[[ MATERIAL SUPPLIED open ]]

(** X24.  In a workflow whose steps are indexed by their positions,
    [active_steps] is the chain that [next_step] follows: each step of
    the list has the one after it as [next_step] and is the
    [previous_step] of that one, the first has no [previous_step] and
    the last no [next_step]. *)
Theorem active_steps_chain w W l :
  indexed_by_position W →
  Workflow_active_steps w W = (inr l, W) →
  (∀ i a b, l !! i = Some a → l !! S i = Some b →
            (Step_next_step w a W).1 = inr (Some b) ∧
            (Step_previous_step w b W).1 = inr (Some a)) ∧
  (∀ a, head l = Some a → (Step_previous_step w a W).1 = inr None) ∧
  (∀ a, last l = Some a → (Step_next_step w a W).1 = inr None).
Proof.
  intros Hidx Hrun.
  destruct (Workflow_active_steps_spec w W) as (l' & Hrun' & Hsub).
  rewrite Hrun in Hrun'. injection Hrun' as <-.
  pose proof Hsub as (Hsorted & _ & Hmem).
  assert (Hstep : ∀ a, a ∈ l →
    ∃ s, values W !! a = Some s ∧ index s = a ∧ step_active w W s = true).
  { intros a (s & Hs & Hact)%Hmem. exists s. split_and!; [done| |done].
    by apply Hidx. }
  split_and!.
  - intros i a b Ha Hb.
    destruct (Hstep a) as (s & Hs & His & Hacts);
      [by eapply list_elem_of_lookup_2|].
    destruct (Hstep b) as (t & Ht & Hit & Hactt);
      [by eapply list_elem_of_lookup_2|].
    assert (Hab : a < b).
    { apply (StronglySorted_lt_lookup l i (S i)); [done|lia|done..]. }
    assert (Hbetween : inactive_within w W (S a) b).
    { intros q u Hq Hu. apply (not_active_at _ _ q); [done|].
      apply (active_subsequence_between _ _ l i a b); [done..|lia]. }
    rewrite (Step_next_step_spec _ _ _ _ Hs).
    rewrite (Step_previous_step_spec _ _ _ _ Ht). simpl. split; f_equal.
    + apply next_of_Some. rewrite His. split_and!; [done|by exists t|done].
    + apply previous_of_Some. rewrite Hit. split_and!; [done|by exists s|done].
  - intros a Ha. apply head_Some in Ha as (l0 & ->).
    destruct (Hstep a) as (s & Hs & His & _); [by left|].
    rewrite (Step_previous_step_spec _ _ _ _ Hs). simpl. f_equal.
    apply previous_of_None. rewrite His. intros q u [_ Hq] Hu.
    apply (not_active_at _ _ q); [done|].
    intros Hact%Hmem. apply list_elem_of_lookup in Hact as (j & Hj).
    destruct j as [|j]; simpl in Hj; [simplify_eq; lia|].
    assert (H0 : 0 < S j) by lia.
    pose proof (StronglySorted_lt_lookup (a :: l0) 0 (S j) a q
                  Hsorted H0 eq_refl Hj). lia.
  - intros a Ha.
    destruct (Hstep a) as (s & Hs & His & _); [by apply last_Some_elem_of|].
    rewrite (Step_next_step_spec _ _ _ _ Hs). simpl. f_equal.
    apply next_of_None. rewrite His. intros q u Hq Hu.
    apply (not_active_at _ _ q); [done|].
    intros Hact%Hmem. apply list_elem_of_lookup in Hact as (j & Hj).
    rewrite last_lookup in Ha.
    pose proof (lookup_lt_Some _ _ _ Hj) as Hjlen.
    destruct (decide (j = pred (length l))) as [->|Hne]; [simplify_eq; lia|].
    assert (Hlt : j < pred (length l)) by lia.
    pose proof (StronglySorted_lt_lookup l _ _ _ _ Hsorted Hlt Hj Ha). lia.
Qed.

[[ MATERIAL SUPPLIED closed ]]
[[ MATERIAL SUPPLIED open ]]

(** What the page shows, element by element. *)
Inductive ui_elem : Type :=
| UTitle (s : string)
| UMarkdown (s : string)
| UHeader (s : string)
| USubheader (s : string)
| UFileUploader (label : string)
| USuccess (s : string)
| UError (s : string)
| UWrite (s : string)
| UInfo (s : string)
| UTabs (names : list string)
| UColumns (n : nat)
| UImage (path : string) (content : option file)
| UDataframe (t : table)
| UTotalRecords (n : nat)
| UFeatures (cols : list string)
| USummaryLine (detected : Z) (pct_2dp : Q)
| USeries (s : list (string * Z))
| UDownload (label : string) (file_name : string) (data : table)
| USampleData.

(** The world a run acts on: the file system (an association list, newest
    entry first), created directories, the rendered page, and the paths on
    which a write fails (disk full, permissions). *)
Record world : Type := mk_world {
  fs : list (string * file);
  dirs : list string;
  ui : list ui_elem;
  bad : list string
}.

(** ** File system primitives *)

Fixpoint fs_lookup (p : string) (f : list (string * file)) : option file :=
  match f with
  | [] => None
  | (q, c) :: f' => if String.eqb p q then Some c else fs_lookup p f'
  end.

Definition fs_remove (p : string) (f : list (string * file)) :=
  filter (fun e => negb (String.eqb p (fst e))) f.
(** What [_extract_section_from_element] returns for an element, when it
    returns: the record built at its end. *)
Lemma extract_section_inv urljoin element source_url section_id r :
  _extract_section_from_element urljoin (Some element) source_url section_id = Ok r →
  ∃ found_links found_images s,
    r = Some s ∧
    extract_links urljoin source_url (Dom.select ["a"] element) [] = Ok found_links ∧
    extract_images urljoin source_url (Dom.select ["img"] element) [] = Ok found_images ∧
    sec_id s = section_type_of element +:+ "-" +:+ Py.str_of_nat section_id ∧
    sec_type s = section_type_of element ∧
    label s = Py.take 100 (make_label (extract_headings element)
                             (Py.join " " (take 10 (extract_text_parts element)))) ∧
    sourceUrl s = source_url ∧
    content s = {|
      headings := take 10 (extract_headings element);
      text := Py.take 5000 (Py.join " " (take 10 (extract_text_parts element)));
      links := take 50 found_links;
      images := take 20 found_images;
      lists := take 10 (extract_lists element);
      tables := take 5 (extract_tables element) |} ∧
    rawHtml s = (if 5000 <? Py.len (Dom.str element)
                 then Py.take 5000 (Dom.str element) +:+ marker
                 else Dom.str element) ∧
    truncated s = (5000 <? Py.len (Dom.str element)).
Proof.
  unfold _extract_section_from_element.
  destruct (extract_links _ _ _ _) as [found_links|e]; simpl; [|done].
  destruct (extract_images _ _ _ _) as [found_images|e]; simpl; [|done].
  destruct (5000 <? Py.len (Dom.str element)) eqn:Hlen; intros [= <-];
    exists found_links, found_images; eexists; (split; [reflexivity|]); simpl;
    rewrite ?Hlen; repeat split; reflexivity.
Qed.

[[ MATERIAL SUPPLIED closed ]]

### EXERCISE DIRECTIONS
State how many lines in the entries above include the word "pose"; reply with the number alone.

### EXERCISE ANSWER
4